YOUR ASSIGNMENT: Only lines that contain the word "Fixpoint" are to be returned from the data below.

DATASET EXTRACT:
========================================================================
(* ===== verification/Env.v ===== *)
(** Environment variables (src/src/snap_env.c): a table of variables with default values that
    the environment of the process overrides. *)

From Stdlib Require Import Ascii.
From stdpp Require Import strings list.
From S2P Require Import Prelude.

Definition ERANGE : Z := 34.
Definition SNAP_ENV_MAX_ENTRIES_NUM : nat := 32.
Definition ULLONG_MAX : Z := 2 ^ 64 - 1.

(** * [strtoull] in base ten *)

Definition is_space (c : ascii) : bool := let n := nat_of_ascii c in (n =? 32)%nat || ((9 <=? n)%nat && (n <=? 13)%nat).
Definition digit (c : ascii) : option Z :=
  let n := Z.of_nat (nat_of_ascii c) in if (48 <=? n) && (n <=? 57) then Some (n - 48) else None.

Fixpoint skip_spaces (s : string) : string :=
  match s with
  | String c s' => if is_space c then skip_spaces s' else s
  | EmptyString => s
  end.

(** The digits of [s] after a number [acc], and what follows them. *)
Fixpoint read_digits (acc : Z) (s : string) : Z * string :=
  match s with
  | String c s' => match digit c with Some d => read_digits (10 * acc + d) s' | None => (acc, s) end
  | EmptyString => (acc, s)
  end.

Definition has_digit (s : string) : bool := match s with String c _ => bool_decide (is_Some (digit c)) | EmptyString => false end.

(** The value, the rest of the string, and whether the value is out of range. *)
Definition strtoull (s : string) : Z * string * bool :=
  let t := skip_spaces s in
  let '(neg, t) := match t with
                   | String "-" t' => (true, t')
                   | String "+" t' => (false, t')
                   | _ => (false, t)
                   end in
  if negb (has_digit t) then (0, s, false)
  else
    let '(v, rest) := read_digits 0 t in
    if ULLONG_MAX <? v then (ULLONG_MAX, rest, true) else (if neg then u64 (- v) else v, rest, false).

(** * The table *)

(** [struct mlnx_snap_env] *)
Record mlnx_snap_env := mk_env { en_name : string; en_defined : bool; default_val : Z; en_error : Z }.
#[export] Instance env_settable : Settable mlnx_snap_env := fun r => mk_env (en_name r) (en_defined r) (default_val r) (en_error r).

Section Env.
(** The environment of the process, and [errno] before the call. *)
Context (getenv : string -> option string) (errno : Z).

(** The unit of a suffix, and what follows it. *)
Definition suffix_unit (s : string) : option (Z * string) :=
  match s with
  | EmptyString => Some (1, s)
  | String "K" s' | String "k" s' => Some (1024, s')
  | String "M" s' | String "m" s' => Some (1024 * 1024, s')
  | String "G" s' | String "g" s' => Some (1024 * 1024 * 1024, s')
  | _ => None
  end.

Definition snap_env_set_val (env : mlnx_snap_env) : mlnx_snap_env :=
  match getenv (en_name env) with
  | None => env
  | Some env_str =>
      let env := env ⦇ en_defined := true ⦈ ⦇ en_error := 0 ⦈ in
      let '(env_val, end_, out_of_range) := strtoull env_str in
      let errno := if out_of_range : bool then ERANGE else errno in
      if (env_val =? ULLONG_MAX) && (errno =? ERANGE) then env ⦇ en_error := ERANGE ⦈
      else
        match suffix_unit end_ with
        | None => env ⦇ en_error := EINVAL ⦈
        | Some (u, end_) =>
            let env_val := u64 (env_val * u) in
            match end_ with
            | EmptyString => env ⦇ default_val := env_val ⦈
            | _ => env ⦇ en_error := EINVAL ⦈
            end
        end
  end.

Definition snap_env_find (name : string) (arr : list mlnx_snap_env) : option mlnx_snap_env := find (fun e => bool_decide (en_name e = name)) arr.

Definition snap_env_add (name : string) (dflt : Z) (arr : list mlnx_snap_env) : list mlnx_snap_env * Z :=
  match snap_env_find name arr with
  | Some _ => (arr, 0)
  | None =>
      if (length arr <? SNAP_ENV_MAX_ENTRIES_NUM)%nat then (arr ++ [snap_env_set_val (mk_env name false (u64 dflt) 0)], 0)
      else (arr, - EINVAL)
  end.
End Env.

Definition i64 (x : Z) : Z := uwrap 64 (x + 2 ^ 63) - 2 ^ 63.

Definition snap_env_getenv (name : string) (arr : list mlnx_snap_env) : Z :=
  match snap_env_find name arr with
  | Some env => if en_error env =? 0 then i64 (default_val env) else - EINVAL
  | None => - EINVAL
  end.

Definition snap_env_is_set (name : string) (arr : list mlnx_snap_env) : bool :=
  match snap_env_find name arr with Some env => en_defined env | None => false end.

(** * Numbers are read as they are written *)

(** A decimal numeral, its value, and the suffixes with their units. *)
Definition digit_char (d : Z) : ascii := ascii_of_nat (Z.to_nat (48 + d)).
Definition numeral (ds : list Z) : string := foldr (fun d s => String (digit_char d) s) EmptyString ds.
Definition value (ds : list Z) : Z := foldl (fun a d => 10 * a + d) 0 ds.
Definition is_digit (d : Z) : Prop := 0 <= d <= 9.
Definition units : list (string * Z) :=
  [(""%string, 1); ("K"%string, 2 ^ 10); ("k"%string, 2 ^ 10); ("M"%string, 2 ^ 20); ("m"%string, 2 ^ 20); ("G"%string, 2 ^ 30); ("g"%string, 2 ^ 30)].

Lemma digit_of_char d : is_digit d -> digit (digit_char d) = Some d /\ is_space (digit_char d) = false /\ digit_char d <> "-"%char /\ digit_char d <> "+"%char.
Proof.
  intros Hd. unfold is_digit in Hd. assert (Hcase : d = 0 \/ d = 1 \/ d = 2 \/ d = 3 \/ d = 4 \/ d = 5 \/ d = 6 \/ d = 7 \/ d = 8 \/ d = 9) by lia.
  destruct Hcase as [->|[->|[->|[->|[->|[->|[->|[->|[->| ->]]]]]]]]]; repeat split; discriminate.
Qed.

Lemma read_numeral ds t : forall acc, Forall is_digit ds -> has_digit t = false -> read_digits acc (numeral ds +:+ t) = (foldl (fun a d => 10 * a + d) acc ds, t).
Proof.
  induction ds as [|d ds IH]; intros acc Hds Ht.
  - change (numeral [] +:+ t) with t. destruct t as [|c t]; [done|]. cbn in *. destruct (digit c); [|done]. by rewrite bool_decide_eq_true_2 in Ht.
  - apply Forall_cons in Hds as [Hd Hds]. change (numeral (d :: ds) +:+ t) with (String (digit_char d) (numeral ds +:+ t)).
    cbn [read_digits]. rewrite (proj1 (digit_of_char d Hd)). by apply IH.
Qed.

Lemma strtoull_numeral d ds t : Forall is_digit (d :: ds) -> has_digit t = false -> value (d :: ds) <= ULLONG_MAX ->
  strtoull (numeral (d :: ds) +:+ t) = (value (d :: ds), t, false).
Proof.
  intros Hds Ht Hv. pose proof (read_numeral (d :: ds) t 0 Hds Ht) as Hread. apply Forall_cons in Hds as [Hd _]. destruct (digit_of_char d Hd) as (Hdg & Hsp & Hm & Hp).
  unfold strtoull. change (numeral (d :: ds) +:+ t) with (String (digit_char d) (numeral ds +:+ t)).
  cbn [skip_spaces]. rewrite Hsp. cbv zeta. 
  assert (Hsign : match String (digit_char d) (numeral ds +:+ t) with String "-" t' => (true, t') | String "+" t' => (false, t') | _ => (false, String (digit_char d) (numeral ds +:+ t)) end
                  = (false, String (digit_char d) (numeral ds +:+ t))).
  { destruct (digit_char d) as [[] [] [] [] [] [] [] []]; try reflexivity; [by destruct Hm|by destruct Hp]. }
  rewrite Hsign. cbn [has_digit]. rewrite Hdg. cbn [negb bool_decide]. rewrite bool_decide_eq_true_2 by done. cbn [negb].
  change (String (digit_char d) (numeral ds +:+ t)) with (numeral (d :: ds) +:+ t). rewrite Hread. change (foldl _ 0 (d :: ds)) with (value (d :: ds)).
  destruct (ULLONG_MAX <? value (d :: ds)) eqn:E; bool_to_prop; [lia|done].
Qed.

Lemma suffix_ok suf u : (suf, u) ∈ units -> has_digit suf = false /\ suffix_unit suf = Some (u, EmptyString).
Proof.
  intros Hin%list_elem_of_In. cbn in Hin.
  repeat (destruct Hin as [[= <- <-]|Hin]; [by split|]). done.
Qed.

Lemma set_val_numeral getenv errno env d ds suf u :
  getenv (en_name env) = Some (numeral (d :: ds) +:+ suf) -> Forall is_digit (d :: ds) -> (suf, u) ∈ units -> value (d :: ds) < ULLONG_MAX ->
  snap_env_set_val getenv errno env = mk_env (en_name env) true (u64 (value (d :: ds) * u)) 0.
Proof.
  intros Henv Hds Hsuf Hv. destruct (suffix_ok suf u Hsuf) as [Hns Hu]. unfold snap_env_set_val. rewrite Henv, strtoull_numeral by (done || lia).
  destruct (value (d :: ds) =? ULLONG_MAX) eqn:E; bool_to_prop; [lia|]. cbn [andb]. by rewrite Hu.
Qed.

Lemma i64_u64 x : i64 (u64 x) = i64 x.
Proof. unfold i64, u64. by rewrite uwrap_add_l. Qed.

(** ** The table *)

Lemma find_app name arr e : snap_env_find name (arr ++ [e]) =
  match snap_env_find name arr with Some x => Some x | None => if bool_decide (en_name e = name) then Some e else None end.
Proof.
  unfold snap_env_find. induction arr as [|x arr IH]; cbn [app find]; [done|]. by destruct (bool_decide (en_name x = name)).
Qed.

Lemma set_val_name getenv errno env : en_name (snap_env_set_val getenv errno env) = en_name env.
Proof.
  unfold snap_env_set_val. destruct (getenv (en_name env)) as [s|]; [|done]. destruct (strtoull s) as [[v rest] o]. destruct (_ && _); [done|].
  destruct (suffix_unit rest) as [[u e]|]; [|done]. by destruct e.
Qed.

(** A new variable that there is room for is found with what the environment and the default
    say; the others are as before. *)
Lemma add_new getenv errno name dflt arr :
  snap_env_find name arr = None -> (length arr < SNAP_ENV_MAX_ENTRIES_NUM)%nat ->
  let arr' := fst (snap_env_add getenv errno name dflt arr) in
  snap_env_find name arr' = Some (snap_env_set_val getenv errno (mk_env name false (u64 dflt) 0)) /\
  forall other, other <> name -> snap_env_find other arr' = snap_env_find other arr.
Proof.
  intros Hf Hlen. unfold snap_env_add. rewrite Hf. rewrite (proj2 (Nat.ltb_lt _ _) Hlen). cbn [fst]. split.
  - rewrite find_app, Hf, set_val_name. by rewrite bool_decide_eq_true_2.
  - intros other Hne. rewrite find_app, set_val_name. destruct (snap_env_find other arr); [done|]. rewrite bool_decide_eq_false_2; [done|]. cbn. congruence.
Qed.

(** A variable that the environment sets to a numeral with a suffix has the number times the
    unit, in 64 bits; one that it does not set has its default; other variables are not
    affected. *)
Theorem variable_value getenv errno name dflt arr :
  snap_env_find name arr = None -> (length arr < SNAP_ENV_MAX_ENTRIES_NUM)%nat ->
  let arr' := fst (snap_env_add getenv errno name dflt arr) in
  (getenv name = None -> snap_env_getenv name arr' = i64 dflt /\ snap_env_is_set name arr' = false) /\
  (forall d ds suf u, getenv name = Some (numeral (d :: ds) +:+ suf) -> Forall is_digit (d :: ds) -> (suf, u) ∈ units -> value (d :: ds) < ULLONG_MAX ->
     snap_env_getenv name arr' = i64 (value (d :: ds) * u) /\ snap_env_is_set name arr' = true) /\
  (forall other, other <> name -> snap_env_getenv other arr' = snap_env_getenv other arr).
Proof.
  intros Hf Hlen. cbv zeta. destruct (add_new getenv errno name dflt arr Hf Hlen) as [Hn Ho]. cbv zeta in Hn, Ho. unfold snap_env_getenv, snap_env_is_set. rewrite Hn. split; [|split].
  - intros Hg. unfold snap_env_set_val. cbn [en_name]. rewrite Hg. cbn. by rewrite i64_u64.
  - intros d ds suf u Hg Hds Hsuf Hv. rewrite (set_val_numeral _ _ _ d ds suf u) by done. cbn [en_error default_val en_defined]. by rewrite i64_u64.
  - intros other Hne. by rewrite Ho.
Qed.

(** ** Examples *)

Module EnvRun.

Definition env1 (v : string) (name : string) : option string := Some v.
Definition read (v : string) : Z := snap_env_getenv "X"%string (fst (snap_env_add (env1 v) 0 "X"%string 7 [])).

(** Units, a sign that wraps, a product that wraps, a number out of range, an empty value and
    rubbish. *)
Example values_read :
  map read ["64"; "4K"; " +2m"; "-1"; "17179869184G"; "99999999999999999999"; ""; "4KB"; "abc"]%string =
  [64; 4096; 2 ^ 21; -1; 0; - EINVAL; 0; - EINVAL; - EINVAL].
Proof. vm_compute. reflexivity. Qed.

End EnvRun.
========================================================================
FINISHED TASK:
Fixpoint skip_spaces (s : string) : string :=
Fixpoint read_digits (acc : Z) (s : string) : Z * string :=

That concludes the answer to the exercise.